Copy the result of filtering the entries below for lines that include the string "Hfull".

## Material for this exercise
◆ ◆ ◆

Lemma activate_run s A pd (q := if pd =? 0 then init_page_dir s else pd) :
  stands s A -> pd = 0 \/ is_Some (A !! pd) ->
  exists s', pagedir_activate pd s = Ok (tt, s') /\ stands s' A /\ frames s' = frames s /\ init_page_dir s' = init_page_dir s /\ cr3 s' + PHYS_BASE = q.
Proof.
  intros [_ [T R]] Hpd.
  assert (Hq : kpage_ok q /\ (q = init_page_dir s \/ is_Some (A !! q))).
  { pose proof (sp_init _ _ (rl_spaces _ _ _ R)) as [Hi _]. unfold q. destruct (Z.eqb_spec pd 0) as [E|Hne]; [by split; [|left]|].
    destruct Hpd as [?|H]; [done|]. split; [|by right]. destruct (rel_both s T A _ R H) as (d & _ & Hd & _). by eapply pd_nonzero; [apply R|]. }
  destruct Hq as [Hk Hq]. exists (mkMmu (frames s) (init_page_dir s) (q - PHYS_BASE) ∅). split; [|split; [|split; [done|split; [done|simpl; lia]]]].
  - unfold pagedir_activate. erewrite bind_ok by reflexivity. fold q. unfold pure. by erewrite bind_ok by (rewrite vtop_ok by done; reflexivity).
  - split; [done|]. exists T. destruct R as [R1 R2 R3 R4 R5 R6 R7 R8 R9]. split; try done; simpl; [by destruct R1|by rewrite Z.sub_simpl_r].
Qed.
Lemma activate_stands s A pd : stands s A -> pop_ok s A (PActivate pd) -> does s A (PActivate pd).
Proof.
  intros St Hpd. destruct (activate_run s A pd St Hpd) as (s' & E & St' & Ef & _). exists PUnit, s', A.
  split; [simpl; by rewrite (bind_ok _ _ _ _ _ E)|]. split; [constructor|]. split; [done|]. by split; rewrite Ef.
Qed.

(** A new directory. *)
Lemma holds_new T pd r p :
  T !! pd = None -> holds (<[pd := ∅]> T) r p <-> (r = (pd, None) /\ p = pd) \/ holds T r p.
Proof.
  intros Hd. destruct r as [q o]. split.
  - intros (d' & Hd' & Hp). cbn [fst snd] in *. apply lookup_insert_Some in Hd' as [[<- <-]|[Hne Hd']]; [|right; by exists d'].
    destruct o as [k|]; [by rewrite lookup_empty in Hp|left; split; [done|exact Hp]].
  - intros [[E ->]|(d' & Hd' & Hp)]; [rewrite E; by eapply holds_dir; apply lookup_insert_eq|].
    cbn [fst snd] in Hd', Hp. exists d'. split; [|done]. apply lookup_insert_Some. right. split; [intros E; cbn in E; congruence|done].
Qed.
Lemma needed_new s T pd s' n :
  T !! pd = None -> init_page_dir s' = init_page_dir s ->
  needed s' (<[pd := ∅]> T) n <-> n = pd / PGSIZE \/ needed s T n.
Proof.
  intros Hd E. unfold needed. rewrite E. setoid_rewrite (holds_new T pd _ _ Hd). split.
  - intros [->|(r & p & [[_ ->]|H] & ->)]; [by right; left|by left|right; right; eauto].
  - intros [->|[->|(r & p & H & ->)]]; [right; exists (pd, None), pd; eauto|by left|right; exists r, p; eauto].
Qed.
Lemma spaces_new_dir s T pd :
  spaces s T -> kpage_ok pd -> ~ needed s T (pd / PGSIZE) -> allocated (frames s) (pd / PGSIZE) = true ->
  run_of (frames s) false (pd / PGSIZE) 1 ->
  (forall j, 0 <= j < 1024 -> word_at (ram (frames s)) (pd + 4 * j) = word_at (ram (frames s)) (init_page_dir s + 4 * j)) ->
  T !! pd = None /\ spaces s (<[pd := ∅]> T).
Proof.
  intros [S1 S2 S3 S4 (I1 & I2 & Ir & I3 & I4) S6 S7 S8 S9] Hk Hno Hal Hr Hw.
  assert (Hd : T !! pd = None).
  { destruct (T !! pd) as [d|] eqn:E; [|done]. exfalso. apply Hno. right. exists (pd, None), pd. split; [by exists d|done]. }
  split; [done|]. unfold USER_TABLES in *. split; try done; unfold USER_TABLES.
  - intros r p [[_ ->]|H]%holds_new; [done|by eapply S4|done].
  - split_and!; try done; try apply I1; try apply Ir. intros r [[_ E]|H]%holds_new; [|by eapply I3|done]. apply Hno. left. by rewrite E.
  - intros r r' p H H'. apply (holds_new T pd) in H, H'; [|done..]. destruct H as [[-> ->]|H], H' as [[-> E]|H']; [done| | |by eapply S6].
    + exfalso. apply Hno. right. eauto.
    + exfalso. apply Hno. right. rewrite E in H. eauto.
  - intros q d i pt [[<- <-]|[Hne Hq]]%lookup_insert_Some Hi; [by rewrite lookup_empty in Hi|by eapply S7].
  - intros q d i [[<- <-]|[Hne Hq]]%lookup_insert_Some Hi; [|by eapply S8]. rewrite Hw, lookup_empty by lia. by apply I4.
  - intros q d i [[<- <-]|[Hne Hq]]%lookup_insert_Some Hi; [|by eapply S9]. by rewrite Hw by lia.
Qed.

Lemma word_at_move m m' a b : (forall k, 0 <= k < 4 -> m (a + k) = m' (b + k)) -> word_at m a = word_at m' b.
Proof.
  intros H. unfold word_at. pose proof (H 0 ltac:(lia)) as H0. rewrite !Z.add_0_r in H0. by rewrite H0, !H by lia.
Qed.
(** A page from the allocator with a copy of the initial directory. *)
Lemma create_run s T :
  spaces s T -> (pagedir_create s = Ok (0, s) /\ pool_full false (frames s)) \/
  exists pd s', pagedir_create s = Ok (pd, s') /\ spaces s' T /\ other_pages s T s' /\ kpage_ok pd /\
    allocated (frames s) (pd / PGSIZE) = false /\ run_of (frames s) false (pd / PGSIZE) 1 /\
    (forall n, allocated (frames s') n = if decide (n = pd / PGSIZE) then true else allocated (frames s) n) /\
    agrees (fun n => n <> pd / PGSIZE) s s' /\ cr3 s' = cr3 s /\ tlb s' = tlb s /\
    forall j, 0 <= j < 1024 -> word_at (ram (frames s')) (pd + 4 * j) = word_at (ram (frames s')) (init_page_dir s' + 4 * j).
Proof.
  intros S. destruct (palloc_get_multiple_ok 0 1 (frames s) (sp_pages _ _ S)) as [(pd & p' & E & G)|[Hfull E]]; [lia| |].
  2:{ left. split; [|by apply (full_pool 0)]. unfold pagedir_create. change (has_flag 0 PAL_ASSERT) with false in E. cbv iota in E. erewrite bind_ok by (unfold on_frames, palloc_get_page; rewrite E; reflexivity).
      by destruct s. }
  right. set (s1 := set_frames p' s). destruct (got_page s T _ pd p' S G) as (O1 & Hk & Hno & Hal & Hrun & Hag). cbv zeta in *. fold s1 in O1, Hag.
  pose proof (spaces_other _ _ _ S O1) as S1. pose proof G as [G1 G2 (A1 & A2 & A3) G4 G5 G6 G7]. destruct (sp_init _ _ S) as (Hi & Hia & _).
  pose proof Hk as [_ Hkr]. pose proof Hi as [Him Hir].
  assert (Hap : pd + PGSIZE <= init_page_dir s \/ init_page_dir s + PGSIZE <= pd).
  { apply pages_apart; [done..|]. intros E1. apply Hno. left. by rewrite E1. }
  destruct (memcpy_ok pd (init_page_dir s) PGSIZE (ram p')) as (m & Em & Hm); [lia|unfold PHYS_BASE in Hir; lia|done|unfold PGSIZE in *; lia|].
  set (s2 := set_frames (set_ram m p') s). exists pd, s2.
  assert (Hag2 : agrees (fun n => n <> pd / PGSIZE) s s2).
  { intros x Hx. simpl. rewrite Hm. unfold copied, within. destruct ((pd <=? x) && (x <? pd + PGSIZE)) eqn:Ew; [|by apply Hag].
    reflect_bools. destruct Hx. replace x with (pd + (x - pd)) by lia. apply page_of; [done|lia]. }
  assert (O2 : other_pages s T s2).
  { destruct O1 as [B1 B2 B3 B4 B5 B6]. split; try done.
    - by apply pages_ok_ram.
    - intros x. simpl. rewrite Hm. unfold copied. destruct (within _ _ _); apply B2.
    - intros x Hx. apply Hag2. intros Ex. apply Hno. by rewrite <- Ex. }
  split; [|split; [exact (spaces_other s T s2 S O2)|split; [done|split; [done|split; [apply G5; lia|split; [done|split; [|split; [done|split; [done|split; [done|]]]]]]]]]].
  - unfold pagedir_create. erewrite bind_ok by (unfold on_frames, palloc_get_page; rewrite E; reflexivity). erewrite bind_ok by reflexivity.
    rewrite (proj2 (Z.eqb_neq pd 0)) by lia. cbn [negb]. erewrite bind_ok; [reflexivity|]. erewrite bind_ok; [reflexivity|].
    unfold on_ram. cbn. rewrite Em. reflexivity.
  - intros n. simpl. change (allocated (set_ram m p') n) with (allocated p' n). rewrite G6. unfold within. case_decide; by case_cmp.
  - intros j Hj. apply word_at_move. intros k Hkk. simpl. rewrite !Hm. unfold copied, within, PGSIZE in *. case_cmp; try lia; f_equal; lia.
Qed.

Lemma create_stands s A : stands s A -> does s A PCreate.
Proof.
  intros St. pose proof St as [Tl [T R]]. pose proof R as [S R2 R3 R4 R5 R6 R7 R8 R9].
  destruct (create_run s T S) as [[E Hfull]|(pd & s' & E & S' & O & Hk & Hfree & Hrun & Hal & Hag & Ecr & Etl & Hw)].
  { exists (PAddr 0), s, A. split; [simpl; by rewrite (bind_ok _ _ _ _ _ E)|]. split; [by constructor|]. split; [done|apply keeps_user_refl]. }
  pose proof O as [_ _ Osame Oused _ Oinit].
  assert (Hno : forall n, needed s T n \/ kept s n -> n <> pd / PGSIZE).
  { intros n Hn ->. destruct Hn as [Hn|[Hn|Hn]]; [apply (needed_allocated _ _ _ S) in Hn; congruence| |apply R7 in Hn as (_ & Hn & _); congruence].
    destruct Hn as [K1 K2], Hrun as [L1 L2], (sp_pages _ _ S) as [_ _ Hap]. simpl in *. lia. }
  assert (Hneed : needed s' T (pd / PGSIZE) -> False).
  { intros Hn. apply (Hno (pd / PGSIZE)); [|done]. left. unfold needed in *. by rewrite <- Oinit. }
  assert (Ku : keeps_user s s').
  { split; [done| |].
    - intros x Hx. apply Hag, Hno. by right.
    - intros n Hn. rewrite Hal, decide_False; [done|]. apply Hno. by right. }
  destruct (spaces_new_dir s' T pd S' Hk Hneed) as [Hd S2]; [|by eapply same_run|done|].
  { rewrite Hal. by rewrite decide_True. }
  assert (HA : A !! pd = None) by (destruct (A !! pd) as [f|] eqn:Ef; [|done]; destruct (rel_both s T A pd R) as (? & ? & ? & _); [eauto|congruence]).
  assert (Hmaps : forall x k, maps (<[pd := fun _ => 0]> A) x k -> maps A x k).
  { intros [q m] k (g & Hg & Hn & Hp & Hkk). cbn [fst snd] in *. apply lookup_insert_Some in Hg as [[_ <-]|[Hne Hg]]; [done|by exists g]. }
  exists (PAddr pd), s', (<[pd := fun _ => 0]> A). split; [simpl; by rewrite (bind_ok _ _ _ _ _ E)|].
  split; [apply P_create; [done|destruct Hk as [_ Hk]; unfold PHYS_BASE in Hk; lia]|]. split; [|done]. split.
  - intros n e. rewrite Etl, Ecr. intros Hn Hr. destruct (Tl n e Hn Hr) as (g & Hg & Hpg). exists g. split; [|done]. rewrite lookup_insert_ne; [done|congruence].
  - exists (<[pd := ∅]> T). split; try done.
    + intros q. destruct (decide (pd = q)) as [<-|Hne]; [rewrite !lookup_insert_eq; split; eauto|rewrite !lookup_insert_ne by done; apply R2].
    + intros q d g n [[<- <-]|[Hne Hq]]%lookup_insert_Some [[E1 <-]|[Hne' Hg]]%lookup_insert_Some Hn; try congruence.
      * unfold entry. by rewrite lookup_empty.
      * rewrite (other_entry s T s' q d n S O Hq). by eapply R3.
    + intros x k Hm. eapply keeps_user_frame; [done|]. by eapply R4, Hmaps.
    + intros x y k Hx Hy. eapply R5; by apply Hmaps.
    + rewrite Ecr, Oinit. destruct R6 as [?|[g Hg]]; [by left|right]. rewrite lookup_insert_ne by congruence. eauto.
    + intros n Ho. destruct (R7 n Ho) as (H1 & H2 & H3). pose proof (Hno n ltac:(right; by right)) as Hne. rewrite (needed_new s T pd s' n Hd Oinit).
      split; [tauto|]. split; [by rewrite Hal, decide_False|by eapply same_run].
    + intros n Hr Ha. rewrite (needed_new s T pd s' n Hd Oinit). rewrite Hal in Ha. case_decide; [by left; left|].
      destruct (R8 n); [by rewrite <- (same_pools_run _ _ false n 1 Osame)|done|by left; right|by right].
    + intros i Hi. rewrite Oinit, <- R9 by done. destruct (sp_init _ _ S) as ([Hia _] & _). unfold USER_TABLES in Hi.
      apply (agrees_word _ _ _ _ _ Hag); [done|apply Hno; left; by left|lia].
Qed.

◆ ◆ ◆

## Finished exercise
  intros S. destruct (palloc_get_multiple_ok 0 1 (frames s) (sp_pages _ _ S)) as [(pd & p' & E & G)|[Hfull E]]; [lia| |].
  destruct (create_run s T S) as [[E Hfull]|(pd & s' & E & S' & O & Hk & Hfree & Hrun & Hal & Hag & Ecr & Etl & Hw)].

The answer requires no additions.